It has come to light that personal connections tie together Coinbase, 0x, and investment management company Scalar Capital. Some suspect that Scalar Capital has used their connections to Coinbase to list 0x a token that many at Scalar Capital are early investors in.

In brief, Linda Xie, former product manager at Coinbase, is currently managing director at Scalar Capital, which she also co-founded. Xie’s husband is 0x’s co-founder Will Warren. Jordan Clifford was formerly lead growth engineer at Coinbase, but now is a managing director at Scalar, which he also co-founded.

Furthermore, Maksim Stepanenko is both a Scalar advisor and an engineer at Coinbase; critically, he was involved in creating Coinbase’s “Digital Asset Framework” (DAF) document – for listing new assets. He is listed on the DAF document as a software engineer. Stepanenko has reportedly deleted the Scalar connection from his twitter profile.

It is not entirely clear if Scalar Capital invested in 0x, but key Scalar members were early investors in 0x, and Scalar management pitched the 0x project to its investors. A presentation (“pitch deck”), which includes 0x, and which lists the Scalar team’s “asymmetric info” and “early access to projects” as a “Value add[s]” for would-be investors.

The Block’s sources at Coinbase deny that Scalar Capital had any impact on the decision to list 0x, also despite the leaked pitch deck the source also denies that Scalar Capital had insider knowledge of when Coinbase was going to list 0x.As such none of this constitutes a smoking gun, per se, but the revelations have caused a stir nonetheless.

Coinbase has faced accusations of insider trading in the past, the most notable of which was surrounding the Bitcoin Cash listing, in December 2017, when a dramatic price rise preceded a surprise announcement of the listing. Afterwards the price tumbled from a high of $9,500 to $1,550 as the chart below shows.
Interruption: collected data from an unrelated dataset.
(* ===== verification/FabricFacts.v ===== *)
(** * The fabric compiler: reasoning about its steps

    Two ways of reading a step: [wp] pushes a postcondition through it, and
    [Framed] says that it neither reads nor changes the binding and the
    findings made so far, except to append its own.  Both are discharged by
    walking over the step's structure. *)

From S2P Require Import Prelude.
From S2P Require Import Netip.
From S2P Require Import Bytes.
From S2P Require Import NetipParse.
From S2P Require Import Safeconv.
From S2P Require Import DeviceClass.
From S2P Require Import FabricTypes.
From S2P Require Import Fabric.
From S2P Require Import FabricDhcp.
From S2P Require Import FabricAttachment.

(** ** Postconditions *)

Definition wp {A} (m : Compiling A) (Q : A -> scenarioCompiler -> Prop) (c : scenarioCompiler) : Prop :=
  Q (m c).1 (m c).2.

Lemma wp_ret {A} (x : A) (Q : A -> scenarioCompiler -> Prop) c : Q x c -> wp (mret x) Q c.
Proof. done. Qed.

Lemma wp_bind {A B} (m : Compiling A) (k : A -> Compiling B) (Q : B -> scenarioCompiler -> Prop) c :
  wp m (fun x c' => wp (k x) Q c') c -> wp (m ≫= k) Q c.
Proof. unfold wp, mbind, Compiling_bind. by destruct (m c). Qed.

Lemma wp_gets {A} (f : scenarioCompiler -> A) (Q : A -> scenarioCompiler -> Prop) c : Q (f c) c -> wp (gets f) Q c.
Proof. done. Qed.

Lemma wp_modify f (Q : unit -> scenarioCompiler -> Prop) c : Q tt (f c) -> wp (modify f) Q c.
Proof. done. Qed.

Lemma wp_mono {A} (m : Compiling A) (Q Q' : A -> scenarioCompiler -> Prop) c :
  wp m Q c -> (forall x c', Q x c' -> Q' x c') -> wp m Q' c.
Proof. unfold wp. auto. Qed.

Lemma wp_forRange {X} (body : nat -> X -> Compiling unit) (I : scenarioCompiler -> Prop) xs i c :
  I c -> (forall i x c, x ∈ xs -> I c -> wp (body i x) (fun _ => I) c) -> wp (forRange body i xs) (fun _ => I) c.
Proof.
  revert i c. induction xs as [|x xs IH]; intros i c Hc Hbody; simpl; [by apply wp_ret|].
  apply wp_bind, (wp_mono _ (fun _ => I)); [apply Hbody; [left|done]|]. intros [] c' Hc'. apply IH; [done|].
  intros j y d Hy. apply Hbody. by right.
Qed.

(** ** What does not look at the binding or the findings *)

Definition unbound (t : Topology) : Topology := t <| tyBinding := mkCompiledBinding noBinding "" false |>.

(** What two compilations of a scenario may differ in: the binding, what it was
    compiled to, and the findings made before. *)
Record Deployment := mkDeployment {
  dpBinding : Binding; dpCompiled : CompiledBinding; dpFindings : list Diagnostic
}.

(** Two compilers that agree on all but their deployments [X] and [Y].  What comes after is about the
    scenario, not its deployment. *)
Definition configScoped (d : Diagnostic) : Prop := IsBinding (dgCode d) = false.

Record alike (X Y : Deployment) (c c' : scenarioCompiler) : Prop := mkAlike {
  alCfg : scCfg c = scCfg c';
  alNetworks : scNetworks c = scNetworks c';
  alDevices : scDevices c = scDevices c';
  alAddresses : scAddresses c = scAddresses c';
  alLeases : scLeaseAddresses c = scLeaseAddresses c';
  alMACs : scLeaseMACs c = scLeaseMACs c';
  alRelays : scRelays c = scRelays c';
  alTopology : unbound (scTopology c) = unbound (scTopology c');
  alBinding : scBinding c = dpBinding X /\ scBinding c' = dpBinding Y;
  alCompiled : tyBinding (scTopology c) = dpCompiled X /\ tyBinding (scTopology c') = dpCompiled Y;
  alDiagnostics : exists t, reDiagnostics (scReport c) = dpFindings X ++ t /\
                            reDiagnostics (scReport c') = dpFindings Y ++ t /\ Forall configScoped t
}.

Class Framed {A} (m : Compiling A) : Prop :=
  framed : forall X Y c c', alike X Y c c' -> (m c).1 = (m c').1 /\ alike X Y (m c).2 (m c').2.

#[export] Instance framed_ret {A} (x : A) : Framed (mret x).
Proof. done. Qed.

#[export] Instance framed_bind {A B} (m : Compiling A) (k : A -> Compiling B) :
  Framed m -> (forall x, Framed (k x)) -> Framed (m ≫= k).
Proof.
  intros Hm Hk X Y c c' Ha. unfold mbind, Compiling_bind. destruct (Hm X Y c c' Ha) as [E H].
  destruct (m c) as [x d], (m c') as [x' d']. simpl in *. subst x'. by apply Hk.
Qed.

Lemma framed_gets {A} (f : scenarioCompiler -> A) :
  (forall X Y c c', alike X Y c c' -> f c = f c') -> Framed (gets f).
Proof. intros Hf X Y c c' Ha. split; [by eapply Hf|done]. Qed.

#[export] Instance framed_cfg : Framed (gets scCfg).
Proof. apply framed_gets. by intros X Y c c' []. Qed.
#[export] Instance framed_networks : Framed (gets scNetworks).
Proof. apply framed_gets. by intros X Y c c' []. Qed.
#[export] Instance framed_devices : Framed (gets scDevices).
Proof. apply framed_gets. by intros X Y c c' []. Qed.
#[export] Instance framed_addresses : Framed (gets scAddresses).
Proof. apply framed_gets. by intros X Y c c' []. Qed.
#[export] Instance framed_leases : Framed (gets scLeaseAddresses).
Proof. apply framed_gets. by intros X Y c c' []. Qed.
#[export] Instance framed_macs : Framed (gets scLeaseMACs).
Proof. apply framed_gets. by intros X Y c c' []. Qed.
#[export] Instance framed_relays : Framed (gets scRelays).
Proof. apply framed_gets. by intros X Y c c' []. Qed.
#[export] Instance framed_topology_networks : Framed (gets (tyNetworks ∘ scTopology)).
Proof. apply framed_gets. intros X Y c c' Ha. exact (f_equal tyNetworks (alTopology _ _ _ _ Ha)). Qed.
#[export] Instance framed_topology_scopes : Framed (gets (tyDHCPScopes ∘ scTopology)).
Proof. apply framed_gets. intros X Y c c' Ha. exact (f_equal tyDHCPScopes (alTopology _ _ _ _ Ha)). Qed.

Lemma framed_add code field : IsBinding code = false -> Framed (add code field).
Proof.
  intros Hcode X Y c c' [? ? ? ? ? ? ? ? ? ? (t & Ht & Ht' & Hs)]. split; [done|]. constructor; try done.
  exists (t ++ [mkDiagnostic code field]). simpl. rewrite Ht, Ht', <- !app_assoc.
  split_and!; try done. apply Forall_app. split; [done|by apply Forall_singleton].
Qed.

Lemma framed_refuse {A} code field : IsBinding code = false -> Framed (@refuse A code field).
Proof. intros H. apply framed_bind; [by apply framed_add|intros; apply framed_ret]. Qed.

(** A change of the topology that leaves the binding alone. *)
Lemma framed_onTopology f :
  (forall t, unbound (f t) = f (unbound t) /\ tyBinding (f t) = tyBinding t) -> Framed (onTopology f).
Proof.
  intros Hf X Y c c' [? ? ? ? ? ? ? Ht ? [Hb Hb'] Hd]. split; [done|].
  constructor; try done; cbn; unfold scTopology in *.
  - rewrite (proj1 (Hf (reTopology (scReport c)))), (proj1 (Hf (reTopology (scReport c')))). by rewrite Ht.
  - by rewrite !(proj2 (Hf _)).
Qed.

Lemma framed_modify f :
  (forall X Y c c', alike X Y c c' -> alike X Y (f c) (f c')) -> Framed (modify f).
Proof. intros Hf X Y c c' Ha. split; [done|]. by apply Hf. Qed.

#[export] Instance framed_if {A} (b : bool) (m n : Compiling A) : Framed m -> Framed n -> Framed (if b then m else n).
Proof. by destruct b. Qed.

#[export] Instance framed_forRange {X} (body : nat -> X -> Compiling unit) i xs :
  (forall i x, Framed (body i x)) -> Framed (forRange body i xs).
Proof. intros H. revert i. induction xs; intros i; simpl; apply _. Qed.

Ltac framed_modify_tac :=
  apply framed_modify; intros ? ? ? ? [? ? ? ? ? ? ? ? ? ? ?]; constructor; first [assumption | simpl; congruence].

(** Walks over a step, leaving nothing when every leaf is framed. *)
Ltac framed :=
  repeat (intros;
    first
      [ assumption
      | apply framed_ret | apply framed_add; reflexivity | apply framed_refuse; reflexivity
      | progress cbv zeta
      | solve [apply _]
      | apply framed_bind
      | match goal with |- Framed (match ?x with _ => _ end) => destruct x eqn:? end
      | apply framed_forRange
      | apply framed_onTopology; intros; split; reflexivity
      | framed_modify_tac ]).

#[export] Instance framed_appendRoute route : Framed (appendRoute route).
Proof. unfold appendRoute. framed. Qed.
#[export] Instance framed_appendScope scope : Framed (appendScope scope).
Proof. unfold appendScope. framed. Qed.
#[export] Instance framed_compileNetwork i source : Framed (compileNetwork i source).
Proof. unfold compileNetwork, compileSubnetV6, checkOverlap. framed. Qed.
#[export] Instance framed_compileInterface device source field : Framed (compileInterface device source field).
Proof. unfold compileInterface, compileInterfaceV6. framed. Qed.
#[export] Instance framed_compileInterfaces device : Framed (compileInterfaces device).
Proof.
  unfold compileInterfaces. generalize (∅ : gset string) at 1 as names. generalize (∅ : gmap string Interface) as compiled.
  generalize O as i. induction (config.dvInterfaces device) as [|source sources IH]; simpl; [framed|].
  intros. unfold compileOneInterface. framed.
Qed.
Lemma route_findings spec interfaces owners d :
  ValidateStaticRoute spec interfaces owners = inr d -> IsBinding (dgCode d) = false.
Proof. unfold ValidateStaticRoute. intros. by repeat (case_match; simplify_eq). Qed.

#[export] Instance framed_compileRoutes device interfaces : Framed (compileRoutes device interfaces).
Proof.
  unfold compileRoutes. apply framed_forRange. intros i source. unfold compileRoute. framed.
  apply framed_add. eapply route_findings. eassumption.
Qed.
#[export] Instance framed_validateDHCPPoolCollisions device network start stop :
  Framed (validateDHCPPoolCollisions device network start stop).
Proof. unfold validateDHCPPoolCollisions. framed. Qed.
#[export] Instance framed_validateDHCPLeases device cfg network start stop :
  Framed (validateDHCPLeases device cfg network start stop).
Proof.
  assert (forall leases index pending macs,
    Framed (validateLeasesFrom device index leases network start stop pending macs)) as Hl.
  { induction leases; simpl; [framed|]. unfold validateDHCPLease, validateDHCPLeaseAddress. framed. }
  unfold validateDHCPLeases. framed.
Qed.
#[export] Instance framed_compileDHCP device interfaces : Framed (compileDHCP device interfaces).
Proof. unfold compileDHCP, appendDHCPScope, validateDHCPOptions. framed. Qed.
#[export] Instance framed_compileRelayedDHCP servers : Framed (compileRelayedDHCP servers).
Proof.
  assert (forall relays, Framed (validRelays relays)) as Hv
    by (induction relays; simpl; unfold validateRelay; framed).
  assert (forall device interfaces scope field relays used,
    Framed (compileRelayedScope device interfaces scope field relays used)) as Hs
    by (intros; unfold compileRelayedScope, networkContaining; framed).
  assert (forall device interfaces scopes relays i used,
    Framed (compileScopesFrom device interfaces i scopes relays used)) as Hf
    by (induction scopes; simpl; framed).
  assert (forall servers relays used, Framed (compileServersFrom servers relays used)) as Hc
    by (induction servers0 as [|[] ? ?]; simpl; framed).
  assert (forall relays used, Framed (reportUnused relays used)) as Hr
    by (induction relays; simpl; framed).
  unfold compileRelayedDHCP, validDHCPRelays. framed.
Qed.

#[export] Instance framed_compileAttachments : Framed compileAttachments.
Proof.
  assert (forall devices device groupField names j pool,
    Framed (compileGroupPorts devices device groupField j names pool)) as Hp
    by (induction names; simpl; unfold compileAttachmentPoolPort; framed).
  assert (forall devices field groups k pool, Framed (compileGroups devices field k groups pool)) as Hg
    by (induction groups; simpl; framed).
  assert (forall ports field sources j pinned pins, Framed (compilePinsFrom ports field j sources pinned pins)) as Hs
    by (induction sources; simpl; framed).
  assert (forall devices attachments i, Framed (compileAttachmentsFrom devices i attachments)) as Ha.
  { induction attachments; simpl; [framed|].
    unfold compileAttachment, validateAttachmentForm, compileAttachmentPool, resolvePoolNetwork, compileAttachmentPins.
    framed. }
  unfold compileAttachments. framed.
Qed.

#[export] Instance framed_compileDevices : Framed compileDevices.
Proof.
  assert (forall devices i, Framed (compileDeviceInterfaces i devices)) as Hd by (induction devices; simpl; framed).
  unfold compileDevices, compileServices. framed.
Qed.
Coinbase Bitcoin Cash Insider Trading Chart

However, the Office of the Attorney General of New York (OAG), in the course of conducting its recent (September) Virtual Markets Integrity Report, noted that none of the exchanges contacted for the report, including Coinbase, had “articulated a consistent methodology used to determine whether and why it would list a given virtual asset”, and that listings were “largely subjective”. The OAG also noted that Coinbase, unlike Gemini and Bittrex, did not “require regular disclosures from each employee concerning their trading history and current virtual asset holdings.”